Question

A boat goes 24km upstream and 28km downstream in 6 hours. It goes 30km upstream and 21km downstream in 6 hours and 30 minutes. The speed of the boat on still water is
(a) 8kmph
(b) 9kmph
(c) 12kmph
(d) 10kmph

Answer 1

Hint: Assume that the speed of the boat in still water is x kmph and the speed of the stream is y kmph. Use the fact that the upstream speed of the boat will be \[x-y\] kmph and the downstream speed of the boat will be \[x+y\] kmph. Write equations using the fact that speed is the ratio of distance travelled to the time taken. Solve the equations using elimination method to find the speed of the boat in still water.


Complete step-by-step answer:
We have data regarding distance covered by boat upstream and downstream.
We have to calculate the speed of the boat in still water.
We will assume that the speed of the boat in still water is x kmph and the speed of the stream is y kmph.
Thus, the upstream speed of the boat is \[x-y\] kmph and the downstream speed of the boat is \[x+y\] kmph.
We know that speed is the ratio of distance covered to the time taken.
So, time taken to cover the distance will be the ratio of distance covered to the speed.
Thus, the time taken by the boat to cover 24km upstream with speed \[x-y\] kmph is \[\dfrac{24}{x-y}\] hours.
Similarly, the time taken by the boat to cover 28km upstream with speed \[x+y\] kmph is \[\dfrac{28}{x+y}\] hours.
 The total time taken by the boat to travel 24km upstream and 28km downstream is 6 hours.
Thus, we have \[6=\dfrac{24}{x-y}+\dfrac{28}{x+y}.....\left( 1 \right)\].
Similarly, the time taken by the boat to cover 30km upstream with speed \[x-y\] kmph is \[\dfrac{30}{x-y}\] hours.
The time taken by the boat to cover 21km upstream with speed \[x+y\] kmph is \[\dfrac{21}{x+y}\] hours.
The total time taken by the boat to travel 30km upstream and 21km downstream is 6 hours 30 minutes.
We know that \[1hr=60\min \].
Dividing the above equation by 2, we have \[\dfrac{1}{2}hr=30\min \].
Thus, 6 hours 30 minutes is equal to \[6+0.5=6.5\] hours.
So, we have \[6.5=\dfrac{30}{x-y}+\dfrac{21}{x+y}.....\left( 2 \right)\].
Let’s assume \[u=\dfrac{1}{x-y},v=\dfrac{1}{x+y}\].
We can rewrite equation (1) as \[6=24u+28v.....\left( 3 \right)\].
We can rewrite equation (2) as \[6.5=30u+21v.....\left( 4 \right)\].
Multiplying equation (3) by 3 and equation (4) by 4 and subtracting the two equations, we have \[72u+84v-\left( 120u+84v \right)=18-26\].
Thus, we have \[48u=8\Rightarrow u=\dfrac{1}{6}.....\left( 5 \right)\].
Substituting the value of equation (5) in equation (3), we have \[6=24\left( \dfrac{1}{6} \right)+28v\].
Simplifying the above equation, we have \[28v=2\Rightarrow v=\dfrac{1}{14}\].
Thus, we have \[u=\dfrac{1}{x-y}=\dfrac{1}{6}.....\left( 6 \right)\] and \[v=\dfrac{1}{14}=\dfrac{1}{x+y}.....\left( 7 \right)\].
Rearranging the terms of equation (6) and (7), we have \[x-y=6,x+y=14\].
Adding the two equations, we have \[2x=20\Rightarrow x=10\].
Hence, the speed of the boat in still water is \[x=10\] kmph, which is option (d).

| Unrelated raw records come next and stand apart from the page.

(** [mpsearch] finds the first structure among the candidates. *)
Lemma mpsearch_ok st : bda_bytes (k_mem (mc_k st)) -> mpsearch st = Ret (floating (k_mem (mc_k st))) st.
Proof.
  intros Hb. unfold mpsearch, floating, candidates, getmem. rewrite bind_gets, find_app. set (m := k_mem (mc_k st)) in *.
  apply Forall_cons in Hb as [? Hb]. apply Forall_cons in Hb as [? Hb]. apply Forall_cons in Hb as [? Hb]. apply Forall_cons in Hb as [? _].
  rewrite !bytes_word, Z.shiftl_mul_pow2 by done. unfold is_byte in *.
  replace ((m (P2V 1024 + 14) + 256 * m (P2V 1024 + 15)) * 2 ^ 4) with (ebda m) by (unfold ebda; lia).
  replace ((m (P2V 1024 + 19) + 256 * m (P2V 1024 + 20)) * 1024) with (base_memory m) by (unfold base_memory; lia).
  assert (E : (if negb (ebda m =? 0) then mpsearch1 (ebda m) 1024 else mpsearch1 (u32 (base_memory m - 1024)) 1024) st
    = Ret (find (is_mp m) (paragraphs (if ebda m =? 0 then base_memory m - 1024 else ebda m) 64)) st).
  { destruct (Z.eqb_spec (ebda m) 0); cbn [negb].
    - assert (Hbase : 0 <= base_memory m < 67108864) by (unfold base_memory; lia).
      rewrite (mpsearch1_ok _ 64) by (done || rewrite P2V_u32, P2V_low by lia; lia). fold m. unfold paragraphs. by rewrite P2V_u32.
    - assert (Hebda : 0 <= ebda m < 1048576) by (unfold ebda; lia). by rewrite (mpsearch1_ok _ 64) by (done || rewrite P2V_low by lia; lia). }
  erewrite bind_run by exact E.
  destruct (find (is_mp m) (paragraphs _ 64)); [reflexivity|].
  apply mpsearch1_ok.
  - by vm_compute.
  - by vm_compute.
Qed.
End Searching.

(** * The configuration table *)

(** The entries of the table. The bytes the kernel does not look at are kept as they are. *)
Inductive entry : Type :=
  | E_proc (apicid : Z) (rest : list Z)
  | E_ioapic (apicno : Z) (rest : list Z)
  | E_other (type : Z) (rest : list Z).

Definition enc_entry (x : entry) : list Z :=
  match x with
  | E_proc a r => MPPROC :: a :: r
  | E_ioapic a r => MPIOAPIC :: a :: r
  | E_other t r => t :: r
  end.
Definition entry_ok (x : entry) : Prop :=
  match x with
  | E_proc _ r => length r = 18%nat
  | E_ioapic _ r => length r = 6%nat
  | E_other t r => t ∈ [MPBUS; MPIOINTR; MPLINTR] /\ length r = 7%nat
  end.
Definition enc_entries (es : list entry) : list Z := es ≫= enc_entry.
Definition stored (m : mem) (a : Z) (l : list Z) : Prop := ld_bytes m a (length l) = l.

(** The processors of the table, and the last I/O APIC. *)
Definition apicids (es : list entry) : list Z := es ≫= fun x => match x with E_proc a _ => [a] | _ => [] end.
Definition last_ioapic (es : list entry) (id : Z) : Z := fold_left (fun id x => match x with E_ioapic a _ => a | _ => id end) es id.

Definition with_ids (ids : list Z) (cpus : list cpu) : list cpu :=
  imap (fun i c => match ids !! i with Some a => set_c_apicid a c | None => c end) cpus.
Definition with_cpus (ids : list Z) (h : hw) : hw :=
  set_h_ncpu (Z.min NCPU (Z.of_nat (length ids))) (set_h_cpus (with_ids ids (h_cpus h)) h).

Note: We can check if the calculated values are correct or not by substituting the values in the equations and checking if the calculated values satisfy the equations or not. It’s important to consider that the speed of the boat in still water decreases while going upstream and increases while going downstream.